WORD! So, I would never "advise" shooting in harsh light unless that is the look you are going for. Sharp shadows, hard transitions from dark to light-an edgy dramatic sort of look. You can position your model in such a way that the light falls across her face in a pleasing way, for example in a rembrandt pattern; but in general most people are going to probably avoid harsh light because it is simply too much contrast for any given situation. Gels are only going to change the color of the light from a flash to 1.) match the color of another light source such as tungsten or fluorescent or 2.) be used creatively to provide color contrast where it doesn't exist naturally. I don't see a use for them in harsh light unless you are trying to change day to night which again, is a special and likely creative circumstance. ND filters will help you cut down on the amount of light entering your lens so you can use a larger aperature and maintain a shallow depth of field even in bright light. So yes, you can definitely shoot in harsh light if you have no other options but for a routine job, in particular headshots, I would go for soft, even light which can only be found in the AM or later afternoon.

Anonymous's picture

Word! After all (& as you know), I don't work with people much these days. I love landscapes...for now. In time, however, that'll change, as I could use some brushing-up on my portraiture skills. Cheers-

Mark Bowers's picture

I'll be passing through your neck of the woods May 14th-20. Keep that in mind... We are planning on camping out for free and rafting the royal gorge id ur interested ?

Anonymous's picture

Absolutely! I'm looking forward to shooting together again.🤙#likeoldtimes

Anthony Dalesandro's picture

Mark, a question not answered by your great video; in some of these photos (and many, many of mine) one of the model's eyes is squinted a bit or at lest appears to be smaller than the other (her right eye in these photos). Do you know what causes this? Is it the model? Angle of her face? And do you feel like you should fix it or leave it natural? Thanks again for the video.

Mark Bowers's picture

Hey Anthony, sorry it took me so long to respond but thank you for commenting! First of all, just to be clear I didn't shoot the images. They were provided to me by the creator of Photos in Color so I really can't say for sure why her eye came out that way. That being said, when I look at the images it looks to me that she is either hiking up her brow for a "sexy" sort of squint or perhaps she just has one eye disproportionate to the other which is not uncommon.
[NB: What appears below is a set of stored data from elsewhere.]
(* ===== verification/PolicyJobSnapshot.v ===== *)
(** * The complete scheduler graph

    [contracts/src/policy-evaluation-job-snapshot.ts]:
    [PolicyEvaluationJobSnapshotSchema], which ties a job to its request, its
    attempt history, its cumulative usage, its acquisition allowance and its
    cancellation. *)

From S2P Require Import Prelude Errors Primitives PolicyTime PolicyEvaluationJob.

(** [acquisitionAllowance] is absent ([None]), null ([Some None]) or a value. *)
Record PolicyEvaluationJobSnapshot := {
  graph_request : PolicyEvaluationRequest;
  graph_job : PolicyEvaluationJob;
  graph_attempts : list PolicyEvaluationAttempt;
  graph_cancellation : option PolicyEvaluationCancellation;
  graph_usage : PolicyEvaluationUsage;
  graph_acquisitionAllowance : option (option PolicyEvaluationAcquisitionAllowance);
}.

Definition outstanding_allowance (value : PolicyEvaluationJobSnapshot) :
    option PolicyEvaluationAcquisitionAllowance :=
  match graph_acquisitionAllowance value with Some (Some a) => Some a | _ => None end.

(** The job's lease carries exactly this fence. *)
Definition lease_fence_is (job : PolicyEvaluationJob) (fence : PolicyEvaluationWorkerMutationFence) :
    bool :=
  match pjob_currentLease job with
  | Some lease => please_mutationFence lease === fence
  | None => false
  end.

(** [time(attempts.at(-1)?.startedAt ?? job.createdAt)] *)
Definition latest_start (value : PolicyEvaluationJobSnapshot) : Z :=
  match last (graph_attempts value) with
  | Some attempt => time (pattempt_startedAt attempt)
  | None => time (pjob_createdAt (graph_job value))
  end.

Definition remaining_limits (limits : PolicyEvaluationExecutionLimits)
    (before : PolicyEvaluationAcquisitionUsage) (allowed : PolicyEvaluationAcquisitionLimits) : bool :=
  (allowed_reads allowed =? maxAcquisitionRecords limits - acquired_reads before) &&
  (allowed_records allowed =? maxAcquisitionRecords limits - acquired_records before) &&
  (allowed_references allowed =? maxAcquisitionRecords limits - acquired_references before) &&
  (allowed_recordAndReferenceBytes allowed =?
   maxAcquisitionRecordBytes limits - acquired_recordBytes before - acquired_referenceBytes before).

Definition usage_unchanged (before : PolicyEvaluationAcquisitionUsage) (usage : PolicyEvaluationUsage) :
    bool :=
  (acquired_reads before =? usage_reads usage) && (acquired_records before =? usage_records usage) &&
  (acquired_references before =? usage_references usage) &&
  (acquired_recordBytes before =? usage_recordBytes usage) &&
  (acquired_referenceBytes before =? usage_referenceBytes usage).

Definition allowance_of_graph_ok (value : PolicyEvaluationJobSnapshot)
    (allowance : PolicyEvaluationAcquisitionAllowance) : bool :=
  let job := graph_job value in
  (pjob_status job === job_acquiring) && negb (present (pjob_snapshot job)) &&
  negb (present (graph_cancellation value)) &&
  lease_fence_is job (allowance_mutationFence allowance) &&
  negb (time (pjob_updatedAt job) <? time (allowance_reservedAt allowance)) &&
  negb (time (allowance_reservedAt allowance) <? latest_start value) &&
  usage_unchanged (allowance_usageAtReservation allowance) (graph_usage value) &&
  remaining_limits (request_limits (graph_request value)) (allowance_usageAtReservation allowance)
    (allowance_limits allowance).

Definition usage_exceeds (limits : PolicyEvaluationExecutionLimits) (usage : PolicyEvaluationUsage) :
    bool :=
  (maxAcquisitionRecords limits <? usage_records usage) ||
  (maxAcquisitionRecords limits <? usage_reads usage) ||
  (maxAcquisitionRecords limits <? usage_references usage) ||
  (maxAcquisitionRecordBytes limits <? usage_recordBytes usage + usage_referenceBytes usage) ||
  (maxArtifactReadBytes limits <? usage_artifactReadBytes usage) ||
  (maxRuleEvaluations limits <? usage_ruleEvaluations usage).

(** The variables of the loop over the attempts. *)
Record HistoryCheck := {
  check_previousFence : Z;
  check_previousEpoch : Z;
  check_previousClosed : option PolicyEvaluationTime;
  check_boundSnapshot : option PolicyEvaluationSnapshotReference;
  check_attemptIds : list string;
  check_leaseIds : list string;
  check_priorUsage : option PolicyEvaluationUsage;
}.

Definition emptyHistory : HistoryCheck := {|
  check_previousFence := 0; check_previousEpoch := 0; check_previousClosed := None;
  check_boundSnapshot := None; check_attemptIds := []; check_leaseIds := [];
  check_priorUsage := None
|}.

(** What the loop demands of an attempt by itself. *)
Definition attempt_of_job_ok (request : PolicyEvaluationRequest) (job : PolicyEvaluationJob)
    (usage : PolicyEvaluationUsage) (attempt : PolicyEvaluationAttempt) : bool :=
  sameScope (pattempt_scope attempt) (pjob_scope job) &&
  (pfence_jobId (pattempt_mutationFence attempt) === pjob_jobId job) &&
  negb (pjob_recoveryEpoch job <? pfence_recoveryEpoch (pattempt_mutationFence attempt)) &&
  negb (time (pattempt_startedAt attempt) <? time (pjob_createdAt job)) &&
  negb (time (pjob_updatedAt job) <? time (pattempt_startedAt attempt)) &&
  (time (pattempt_deadlineAt attempt) =?
   Z.min (time (pattempt_startedAt attempt) +
          perAttemptTimeoutMilliseconds (request_limits request) *
          POLICY_EVALUATION_TIME_UNITS_PER_MILLISECOND) (request_deadline request)) &&
  optional (fun closure => negb (time (pjob_updatedAt job) <? time (closure_committedAt closure)))
    (pattempt_closure attempt) &&
  optional (fun atClose => negb (usage_below usage atClose)) (pattempt_usageAtClose attempt) &&
  negb (usage_below usage (pattempt_usageAtStart attempt)).

(** What it demands of an attempt after the ones before it. *)
Definition attempt_continues (check : HistoryCheck) (index : nat) (attempt : PolicyEvaluationAttempt) :
    bool :=
  let fence := pattempt_mutationFence attempt in
  negb (includes (check_attemptIds check) (pfence_attemptId fence)) &&
  negb (includes (check_leaseIds check) (pfence_leaseId fence)) &&
  (pattempt_attemptSequence attempt =? Z.of_nat index) &&
  negb (pfence_fencingToken fence <=? check_previousFence check) &&
  negb (pfence_recoveryEpoch fence <? check_previousEpoch check) &&
  ((index =? 0)%nat ||
   match check_previousClosed check with
   | Some closed => negb (time (pattempt_startedAt attempt) <? time closed)
   | None => false
   end) &&
  match pattempt_snapshot attempt, check_boundSnapshot check with
  | Some snapshot, Some bound => snapshot === bound
  | None, Some _ => false
  | _, None => true
  end &&
  ((index =? 0)%nat ||
   optional (fun prior => negb (usage_below (pattempt_usageAtStart attempt) prior))
     (check_priorUsage check)).

(** What the loop remembers of an attempt. *)
Definition remember (check : HistoryCheck) (attempt : PolicyEvaluationAttempt) : HistoryCheck := {|
  check_previousFence := pfence_fencingToken (pattempt_mutationFence attempt);
  check_previousEpoch := pfence_recoveryEpoch (pattempt_mutationFence attempt);
  check_previousClosed := closure_committedAt <$> pattempt_closure attempt;
  check_boundSnapshot :=
    match pattempt_snapshot attempt with
    | Some snapshot => Some snapshot
    | None => check_boundSnapshot check
    end;
  check_attemptIds := check_attemptIds check ++ [pfence_attemptId (pattempt_mutationFence attempt)];
  check_leaseIds := check_leaseIds check ++ [pfence_leaseId (pattempt_mutationFence attempt)];
  check_priorUsage := pattempt_usageAtClose attempt
|}.

Definition check_attempt (request : PolicyEvaluationRequest) (job : PolicyEvaluationJob)
    (usage : PolicyEvaluationUsage) (check : HistoryCheck)
    (indexed : nat * PolicyEvaluationAttempt) : result unit HistoryCheck :=
  let '(index, attempt) := indexed in
  reject_when (negb (attempt_of_job_ok request job usage attempt &&
                     attempt_continues check index attempt)) tt ;;
  Ok (remember check attempt).

Definition check_history (request : PolicyEvaluationRequest) (job : PolicyEvaluationJob)
    (usage : PolicyEvaluationUsage) (attempts : list PolicyEvaluationAttempt) :
    result unit HistoryCheck :=
  fold_result (check_attempt request job usage) emptyHistory (indexed attempts).

Definition request_of_job_ok (request : PolicyEvaluationRequest) (job : PolicyEvaluationJob) : bool :=
  sameScope (request_scope request) (pjob_scope job) &&
  (request_evaluationRequestId request === requestRef_evaluationRequestId (pjob_request job)) &&
  (request_definitionSha256 request === requestRef_definitionSha256 (pjob_request job)) &&
  negb (time (pjob_createdAt job) <? time (request_createdAt request)) &&
  (pjob_createdByPrincipalId job === request_createdByPrincipalId request) &&
  (time (pjob_deadlineAt job) =? request_deadline request).

Definition lease_of_attempt_ok (limits : PolicyEvaluationExecutionLimits)
    (latest : option PolicyEvaluationAttempt) (lease : PolicyEvaluationLease) : bool :=
  match latest with
  | Some latest =>
      negb (present (pattempt_closure latest)) &&
      (pattempt_mutationFence latest === please_mutationFence lease) &&
      (pattempt_deadlineAt latest === please_attemptDeadlineAt lease) &&
      (pattempt_startedAt latest === please_acquiredAt lease)
  | None => false
  end &&
  negb (leaseDurationMilliseconds limits * POLICY_EVALUATION_TIME_UNITS_PER_MILLISECOND <?
        time (please_expiresAt lease) - time (please_heartbeatAt lease)).

Definition terminal_of_attempt_ok (latest : option PolicyEvaluationAttempt) (terminal : PolicyTerminal) :
    bool :=
  match pterminal_attemptId terminal with
  | None => true
  | Some attemptId =>
      match latest with
      | Some latest =>
          (attemptId === pfence_attemptId (pattempt_mutationFence latest)) &&
          present (pattempt_closure latest)
      | None => false
      end
  end.

(** What the latest attempt and the job demand of each other. *)
Definition latest_of_job_ok (request : PolicyEvaluationRequest) (job : PolicyEvaluationJob)
    (check : HistoryCheck) (latest : option PolicyEvaluationAttempt) : bool :=
  match latest with
  | Some latest =>
      (pfence_fencingToken (pattempt_mutationFence latest) =? pjob_lastFencingToken job) &&
      (pjob_snapshot job === check_boundSnapshot check) &&
      negb (negb (present (pjob_currentLease job)) && negb (present (pattempt_closure latest))) &&
      optional (fun closure =>
        negb (is_completed_closure closure &&
              (time (pattempt_deadlineAt latest) <=? time (closure_committedAt closure))))
        (pattempt_closure latest)
  | None => true
  end &&
  optional (lease_of_attempt_ok (request_limits request) latest) (pjob_currentLease job) &&
  optional (terminal_of_attempt_ok latest) (pjob_terminal job) &&
  negb ((pjob_status job === job_completed) &&
        negb match latest with
             | Some latest =>
                 match pattempt_closure latest with
                 | Some closure => is_completed_closure closure
                 | None => false
                 end
             | None => false
             end).

Definition cancellation_of_job_ok (job : PolicyEvaluationJob)
    (cancellation : PolicyEvaluationCancellation) : bool :=
  sameScope (pcancel_scope cancellation) (pjob_scope job) &&
  (pcancel_jobId cancellation === pjob_jobId job) &&
  negb (time (pcancel_requestedAt cancellation) <? time (pjob_createdAt job)) &&
  negb (time (pjob_updatedAt job) <? time (pcancel_requestedAt cancellation)).

Definition refinePolicyEvaluationJobSnapshot (value : PolicyEvaluationJobSnapshot) : bool :=
  let request := graph_request value in
  let job := graph_job value in
  let attempts := graph_attempts value in
  optional (allowance_of_graph_ok value) (outstanding_allowance value) &&
  request_of_job_ok request job &&
  (pjob_attemptCount job =? Z.of_nat (length attempts)) &&
  negb (maxAttempts (request_limits request) <? Z.of_nat (length attempts)) &&
  negb ((pjob_status job === job_retry_ready) &&
        (maxAttempts (request_limits request) <=? Z.of_nat (length attempts))) &&
  negb (usage_exceeds (request_limits request) (graph_usage value)) &&
  match check_history request job (graph_usage value) attempts with
  | Ok check => latest_of_job_ok request job check (last attempts)
  | Throw _ => false
  end &&
  negb ((pjob_status job === job_cancelled) && negb (present (graph_cancellation value))) &&
  optional (cancellation_of_job_ok job) (graph_cancellation value).

Definition PolicyEvaluationJobSnapshotSchema (value : PolicyEvaluationJobSnapshot) : bool :=
  PolicyEvaluationRequestSchema (graph_request value) &&
  PolicyEvaluationJobSchema (graph_job value) &&
  (Z.of_nat (length (graph_attempts value)) <=? MAX_POLICY_EVALUATION_ATTEMPTS) &&
  forallb PolicyEvaluationAttemptSchema (graph_attempts value) &&
  optional PolicyEvaluationCancellationSchema (graph_cancellation value) &&
  PolicyEvaluationUsageSchema (graph_usage value) &&
  optional PolicyEvaluationAcquisitionAllowanceSchema (outstanding_allowance value) &&
  refinePolicyEvaluationJobSnapshot value.

(** ** Equality of graphs *)

#[global] Instance PolicyEvaluationExecutionLimits_eq_dec : EqDecision PolicyEvaluationExecutionLimits.
Proof. solve_decision. Defined.
#[global] Instance ReleaseCandidateReference_eq_dec : EqDecision ReleaseCandidateReference.
Proof. solve_decision. Defined.
#[global] Instance ReleasePolicyReference_eq_dec : EqDecision ReleasePolicyReference.
Proof. solve_decision. Defined.
#[global] Instance PolicyEvaluationRequest_eq_dec : EqDecision PolicyEvaluationRequest.
Proof. solve_decision. Defined.
#[global] Instance PolicyEvaluationLease_eq_dec : EqDecision PolicyEvaluationLease.
Proof. solve_decision. Defined.
#[global] Instance PolicyEvaluationUsage_eq_dec : EqDecision PolicyEvaluationUsage.
Proof. solve_decision. Defined.
#[global] Instance PolicyEvaluationAcquisitionLimits_eq_dec :
  EqDecision PolicyEvaluationAcquisitionLimits.
Proof. solve_decision. Defined.
#[global] Instance PolicyEvaluationAcquisitionAllowance_eq_dec :
  EqDecision PolicyEvaluationAcquisitionAllowance.
Proof. solve_decision. Defined.
#[global] Instance PolicyClosureStatus_eq_dec : EqDecision PolicyClosureStatus.
Proof. solve_decision. Defined.
#[global] Instance PolicyClosureReason_eq_dec : EqDecision PolicyClosureReason.
Proof. solve_decision. Defined.
#[global] Instance PolicyClosure_eq_dec : EqDecision PolicyClosure.
Proof. solve_decision. Defined.
#[global] Instance PolicyEvaluationAttempt_eq_dec : EqDecision PolicyEvaluationAttempt.
Proof. solve_decision. Defined.
#[global] Instance PolicyEvaluationCancellation_eq_dec : EqDecision PolicyEvaluationCancellation.
Proof. solve_decision. Defined.
#[global] Instance PolicyEvaluationJobTerminalCode_eq_dec : EqDecision PolicyEvaluationJobTerminalCode.
Proof. solve_decision. Defined.
#[global] Instance PolicyTerminal_eq_dec : EqDecision PolicyTerminal.
Proof. solve_decision. Defined.
#[global] Instance PolicyEvaluationJob_eq_dec : EqDecision PolicyEvaluationJob.
Proof. solve_decision. Defined.
#[global] Instance PolicyEvaluationJobSnapshot_eq_dec : EqDecision PolicyEvaluationJobSnapshot.
Proof. solve_decision. Defined.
Humans in general, while fairly symmetrical, will often exude small differences such as this when viewed up close. It is what makes each of us unique and in virtually no instance, except at the request of the client, would I remove or adjust the eye-at least in this particular situation. If she had an abnormal looking eye due to un-natural circumstances such as allergies, I would consider adjusting otherwise, I consider these types of nuances to be what makes us special in photos.